Haughey at all times denied that he had any knowledge of the telephone taps while he was Taoiseach. Sean Doherty stated categorically at the time that this was so.
But then on 21 January 1992, nine years later, Sean Doherty said: "I am confirming tonight that the Taoiseach, Mr Haughey, was fully aware in 1982 that two journalists' phones were being tapped and that he at no stage expressed a reservation about this action... As soon as transcripts [of the tapped telephone conversations] from the tapes became available, I took them personally to Mr Haughey and left them in his possession."
The following day Charles Haughey gave a press conference at Government buildings denying Doherty's claims. That same evening he announced his intention to retire.

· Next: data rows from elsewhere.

Definition DefaultBanThreshold : Z := 70.
Definition DefaultObserveThreshold : Z := 40.
Definition DefaultMaxBansPerMinute : Z := 30.
Definition DefaultBanIneffectiveGrace : duration := 90 * Second.
Definition DefaultBanIneffectiveMinEvents : Z := 3.
Definition DefaultBanIneffectiveMinEventsInGrace : Z := 200.
Definition DefaultEscalationExemptWindow : duration := 24 * Hour.
Definition MaxEscalationExemptWindow : duration := 7 * 24 * Hour.
Definition GeoBlockScore : Z := 100.

(** The default ladder; a TTL of zero is a permanent ban. *)
Definition DefaultStrikes : list duration := [5 * Minute; Hour; 24 * Hour; 168 * Hour; 0].

Record Policy := MkPolicy {
  Armed : bool;
  BanThreshold : Z;
  ObserveThreshold : Z;
  Strikes : list duration;
  MaxBansPerMinute : Z;
  Allowlist : list string;
  AdminCIDRs : list string;
  BlockCountries : list string;
  BlockASNs : list string;
  BanIneffectiveGrace : duration;
  BanIneffectiveMinEvents : Z;
  BanIneffectiveMinEventsInGrace : option Z;
  EscalationExemptWindow : duration;
  AntiLockout : option bool
}.

Definition InGraceIneffectiveThreshold (p : Policy) : Z :=
  match BanIneffectiveMinEventsInGrace p with
  | None => DefaultBanIneffectiveMinEventsInGrace
  | Some n => if n <? 0 then 1 else n
  end.

Definition RequireAuthenticatedPeer (p : Policy) : bool :=
  match AntiLockout p with Some b => b | None => false end.

Definition IsArmed (p : Policy) : bool := Armed p.

Definition SetArmed (armed : bool) (p : Policy) : Policy :=
  MkPolicy armed (BanThreshold p) (ObserveThreshold p) (Strikes p) (MaxBansPerMinute p)
    (Allowlist p) (AdminCIDRs p) (BlockCountries p) (BlockASNs p) (BanIneffectiveGrace p)
    (BanIneffectiveMinEvents p) (BanIneffectiveMinEventsInGrace p) (EscalationExemptWindow p)
    (AntiLockout p).

(** [escalation_exempt_window]: the default when omitted, then the ceiling. *)
Definition default_exempt_window (w : duration) : duration :=
  let w := if w <=? 0 then DefaultEscalationExemptWindow else w in
  if MaxEscalationExemptWindow <? w then MaxEscalationExemptWindow else w.

Definition applyDefaults (p : Policy) : Policy := {|
  Armed := Armed p;
  BanThreshold := if BanThreshold p =? 0 then DefaultBanThreshold else BanThreshold p;
  ObserveThreshold := ObserveThreshold p;
  Strikes := match Strikes p with [] => DefaultStrikes | l => l end;
  MaxBansPerMinute :=
    if MaxBansPerMinute p =? 0 then DefaultMaxBansPerMinute else MaxBansPerMinute p;
  Allowlist := Allowlist p;
  AdminCIDRs := AdminCIDRs p;
  BlockCountries := BlockCountries p;
  BlockASNs := BlockASNs p;
  BanIneffectiveGrace :=
    if BanIneffectiveGrace p <? DefaultBanIneffectiveGrace
    then DefaultBanIneffectiveGrace else BanIneffectiveGrace p;
  BanIneffectiveMinEvents :=
    if BanIneffectiveMinEvents p <? DefaultBanIneffectiveMinEvents
    then DefaultBanIneffectiveMinEvents else BanIneffectiveMinEvents p;
  BanIneffectiveMinEventsInGrace := Some
    match BanIneffectiveMinEventsInGrace p with
    | None => DefaultBanIneffectiveMinEventsInGrace
    | Some n => if n <? 0 then 1 else n
    end;
  EscalationExemptWindow := default_exempt_window (EscalationExemptWindow p);
  AntiLockout := AntiLockout p
|}.

(** What a rejected policy is rejected for. *)
Inductive policy_error :=
| EBanThreshold | EObserveThreshold | EMaxBans
| EAllowlist (i : nat) | EAdminCIDR (i : nat) | ECountry (i : nat) | EASN (i : nat)
| EDecode.

Definition parseIPOrPrefix (s : string) : bool :=
  bool_decide (is_Some (ParseAddr s)) || bool_decide (is_Some (ParsePrefix s)).

Inductive asn_error := EASNForm | EASNRange.

Fixpoint parse_asn_digits (n : Z) (s : string) : result asn_error Z :=
  match s with
  | EmptyString => Ok n
  | String c s =>
    match digit_val c with
    | None => Err EASNForm
    | Some d =>
      let n := (n * 10 + d) `mod` 2 ^ 64 in
      if 4294967295 <? n then Err EASNRange else parse_asn_digits n s
    end
  end.

Definition parseASN (s : string) : result asn_error Z :=
  if (str_len s <? 3)%nat then Err EASNForm else
  match s with
  | String a (String b rest) =>
    if (bool_decide (a = "A"%char) || bool_decide (a = "a"%char)) &&
       (bool_decide (b = "S"%char) || bool_decide (b = "s"%char))
    then parse_asn_digits 0 rest else Err EASNForm
  | _ => Err EASNForm
  end.

Definition Validate (p : Policy) : result policy_error unit :=
  if (BanThreshold p <? 1) || (100 <? BanThreshold p) then Err EBanThreshold else
  if (ObserveThreshold p <? 0) || (BanThreshold p <=? ObserveThreshold p) then Err EObserveThreshold else
  if MaxBansPerMinute p <=? 0 then Err EMaxBans else
  _ ← check_all (λ i s, if parseIPOrPrefix s then Ok tt else Err (EAllowlist i)) 0 (Allowlist p);
  _ ← check_all (λ i s, match ParsePrefix s with Some _ => Ok tt | None => Err (EAdminCIDR i) end)
        0 (AdminCIDRs p);
  _ ← check_all (λ i s, if (str_len s =? 2)%nat then Ok tt else Err (ECountry i)) 0 (BlockCountries p);
  check_all (λ i s, if is_ok (parseASN s) then Ok tt else Err (EASN i)) 0 (BlockASNs p).

(** [decoded] is what the YAML decoder returns for the file. *)
Definition LoadPolicyReader (decoded : result policy_error Policy) : result policy_error Policy :=
  p ← decoded;
  let p := applyDefaults p in
  _ ← Validate p;
  Ok p.

(** ** The [armed:] line

    [armedLineRe], in multi-line mode, applied line by line: [armed], blanks, a
    colon, blanks; [true] or [false]; blanks and an optional comment. *)
Definition is_blank (a : ascii) : bool :=
  bool_decide (a = " "%char) || bool_decide (a = "009"%char).

Fixpoint span_blank (s : string) : string * string :=
  match s with
  | String a s' => if is_blank a then let '(l, r) := span_blank s' in (String a l, r)
                   else (EmptyString, s)
  | EmptyString => (EmptyString, EmptyString)
  end.

Definition strip (p s : string) : option string :=
  if has_prefix p s then Some (str_drop (str_len p) s) else None.

Definition armed_tail (s : string) : bool :=
  match (span_blank s).2 with
  | EmptyString => true
  | String "#" _ => true
  | _ => false
  end.

(** The three captures of a matching line. *)
Definition match_armed (line : string) : option (string * bool * string) :=
  rest ← strip "armed" line;
  let '(b1, rest) := span_blank rest in
  rest ← strip ":" rest;
  let '(b2, rest) := span_blank rest in
  let lead := "armed" +:+ b1 +:+ ":" +:+ b2 in
  match strip "true" rest, strip "false" rest with
  | Some t, _ => if armed_tail t then Some (lead, true, t) else None
  | None, Some t => if armed_tail t then Some (lead, false, t) else None
  | None, None => None
  end.

Definition NL : ascii := "010"%char.
Definition NLs : string := String NL EmptyString.
Definition show_bool (b : bool) : string := if b then "true" else "false".

Definition rewrite_line (armed : bool) (line : string) : string :=
  match match_armed line with
  | Some (l, _, t) => l +:+ show_bool armed +:+ t
  | None => line
  end.

Definition armed_matches (lines : list string) : list bool :=
  omap (λ l, (λ m, m.1.2) <$> match_armed l) lines.

(** The file system calls of [RewriteArmed] that can fail. *)
Record fs_outcome := MkFs { fs_read : bool; fs_stat : bool; fs_write : bool; fs_rename : bool }.

Inductive rewrite_error := ERead | EAmbiguous (n : nat) | EStat | EWrite | ERename.

(** The content of the policy file afterwards, with the error returned. *)
Definition RewriteArmed (fs : fs_outcome) (data : string) (armed : bool)
    : string * result rewrite_error unit :=
  if negb (fs_read fs) then (data, Err ERead) else
  let lines := split_on NL data in
  let n := length (armed_matches lines) in
  if negb (n =? 1)%nat then (data, Err (EAmbiguous n)) else
  let updated := Join (rewrite_line armed <$> lines) NLs in
  if negb (fs_stat fs) then (data, Err EStat) else
  if negb (fs_write fs) then (data, Err EWrite) else
  if negb (fs_rename fs) then (data, Err ERename) else
  (updated, Ok tt).

(** ** What loading guarantees *)
Record policy_wf (p : Policy) : Prop := {
  wf_ban : 1 <= BanThreshold p <= 100;
  wf_observe : 0 <= ObserveThreshold p < BanThreshold p;
  wf_max : 0 < MaxBansPerMinute p;
  wf_strikes : Strikes p ≠ [];
  wf_grace : DefaultBanIneffectiveGrace <= BanIneffectiveGrace p;
  wf_min_events : DefaultBanIneffectiveMinEvents <= BanIneffectiveMinEvents p;
  wf_in_grace : 0 <= InGraceIneffectiveThreshold p;
  wf_window : 0 < EscalationExemptWindow p <= MaxEscalationExemptWindow;
  wf_allow : Forall (λ s, parseIPOrPrefix s = true) (Allowlist p);
  wf_admin : Forall (λ s, is_Some (ParsePrefix s)) (AdminCIDRs p);
  wf_asn : Forall (λ s, ∃ n, parseASN s = Ok n) (BlockASNs p)
}.

Lemma default_exempt_window_range w :
  0 < default_exempt_window w <= MaxEscalationExemptWindow.
Proof.
  unfold default_exempt_window, MaxEscalationExemptWindow, DefaultEscalationExemptWindow, Hour, Minute, Second.
  repeat case_match; bool_hyps; lia.
Qed.

Lemma check_all_Forall {E A} (f : nat → A → result E unit) (P : A → Prop) l :
  (∀ i x, f i x = Ok tt → P x) → check_all f 0 l = Ok tt → Forall P l.
Proof.
  intros Hf H. apply Forall_lookup. intros i x Hx.
  rewrite check_all_ok in H. exact (Hf _ _ (H i x Hx)).
Qed.

Lemma Validate_spec p : Validate p = Ok tt →
  1 <= BanThreshold p <= 100 ∧ 0 <= ObserveThreshold p < BanThreshold p ∧ 0 < MaxBansPerMinute p ∧
  Forall (λ s, parseIPOrPrefix s = true) (Allowlist p) ∧
  Forall (λ s, is_Some (ParsePrefix s)) (AdminCIDRs p) ∧
  Forall (λ s, ∃ n, parseASN s = Ok n) (BlockASNs p).
Proof.
  unfold Validate, mbind, result_mbind, result_bind. intros H.
  destruct (_ || _) eqn:H1 in H; [done|]. destruct (_ || _) eqn:H2 in H; [done|].
  destruct (_ <=? 0) eqn:H3 in H; [done|].
  destruct (check_all _ 0 (Allowlist p)) as [[]|] eqn:H4; [|done].
  destruct (check_all _ 0 (AdminCIDRs p)) as [[]|] eqn:H5; [|done].
  destruct (check_all _ 0 (BlockCountries p)) as [[]|] eqn:H6; [|done].
  bool_hyps. repeat split; try lia; (eapply check_all_Forall; [|eassumption]); simpl.
  - intros i x. by destruct (parseIPOrPrefix x).
  - intros i x. destruct (ParsePrefix x); [eauto|done].
  - intros i x. destruct (parseASN x); [eauto|done].
Qed.

Lemma applyDefaults_strikes p : Strikes (applyDefaults p) ≠ [].
Proof. simpl. by destruct (Strikes p). Qed.

Lemma in_grace_threshold_applyDefaults p :
  InGraceIneffectiveThreshold (applyDefaults p) = InGraceIneffectiveThreshold p.
Proof.
  unfold InGraceIneffectiveThreshold. simpl.
  destruct (BanIneffectiveMinEventsInGrace p) as [n|]; [|done].
  destruct (n <? 0) eqn:E; [done|]. by rewrite E.
Qed.

Lemma InGraceIneffectiveThreshold_nonneg p : 0 <= InGraceIneffectiveThreshold p.
Proof.
  unfold InGraceIneffectiveThreshold, DefaultBanIneffectiveMinEventsInGrace.
  destruct (BanIneffectiveMinEventsInGrace p) as [n|]; [|lia]. destruct (n <? 0) eqn:E; bool_hyps; lia.
Qed.

(** A policy file that loads satisfies every bound the safety rules rely
    on: thresholds in range and ordered, a positive ban cap, a non-empty
    ladder, the minimum grace and event counts, an exemption window that is
    positive and never beyond seven days, and allowlist, admin and ASN entries
    that all parse. *)
Theorem LoadPolicyReader_wf decoded p :
  LoadPolicyReader decoded = Ok p → policy_wf p.
Proof.
  unfold LoadPolicyReader, mbind, result_mbind, result_bind. intros H.
  destruct decoded as [q|]; [|done].
  destruct (Validate (applyDefaults q)) as [[]|] eqn:HV; [|done]. simplify_eq.
  apply Validate_spec in HV as (? & ? & ? & ? & ? & ?).
  split; try done.
  - apply applyDefaults_strikes.
  - simpl. case_match; bool_hyps; lia.
  - simpl. case_match; bool_hyps; lia.
  - apply InGraceIneffectiveThreshold_nonneg.
  - apply default_exempt_window_range.
Qed.

(** The YAML zero value with nothing but an allowlist entry. *)
Definition sample_decoded : Policy :=
  MkPolicy false 0 40 [] 0 ["192.0.2.0/24"] [] [] ["AS64500"] 0 0 None 0 None.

In this issue of Village, Catherine Butler says she was a direct witness to Sean Doherty denying to Charles Haughey that he (Doherty) had tapped the telephones of journalists. She says she heard this twice on the same evening of Tuesday 21 December 1982 – this was after Fianna Fáil had left office, just before (on the same evening) members of the defeated Cabinet went to Johnny Opperman's restaurant in Malahide. She says she heard Sean Doherty make these denials to Charles Haughey first at a meeting at which Doherty's wife, Maura, was also present, with Ray McSharry, and later that evening during an exchange between Haughey and Doherty at the door of Haughey's office.
It is evident that Charles Haughey intended on 22 January 1992 to refer to those exchanges of the evening of 21 December 1982 because in the notes in front of him on the desk at that press conference are written the words "Johnny Opperman's" (see photograph on page 20).
Catherine Butler says she offered to make a statement on 22 January 1992 stating what she has now stated, but Charles Haughey thought this unwise for it would look as though he had put her up to it.
Catherine Butler has no reason now to fabricate such a story and she has done so knowing that by acknowledging the presence of other witnesses at two of the three crucial meetings with Charles Haughey in 1982, she remains open to contradiction.
However among the obvious question that arises from Catherine Butler's recollections is: Why, if Sean Doherty was telling lies in January 1992, did he take the risk that he would be exposed as a liar by Ray MacSharry and Catherine Butler, if it were true that they both heard him deny to Charles Haughey in December 1982 that the phone-tapping had taken place and only subsequently heard him acknowledge that the phone-tapping had taken place?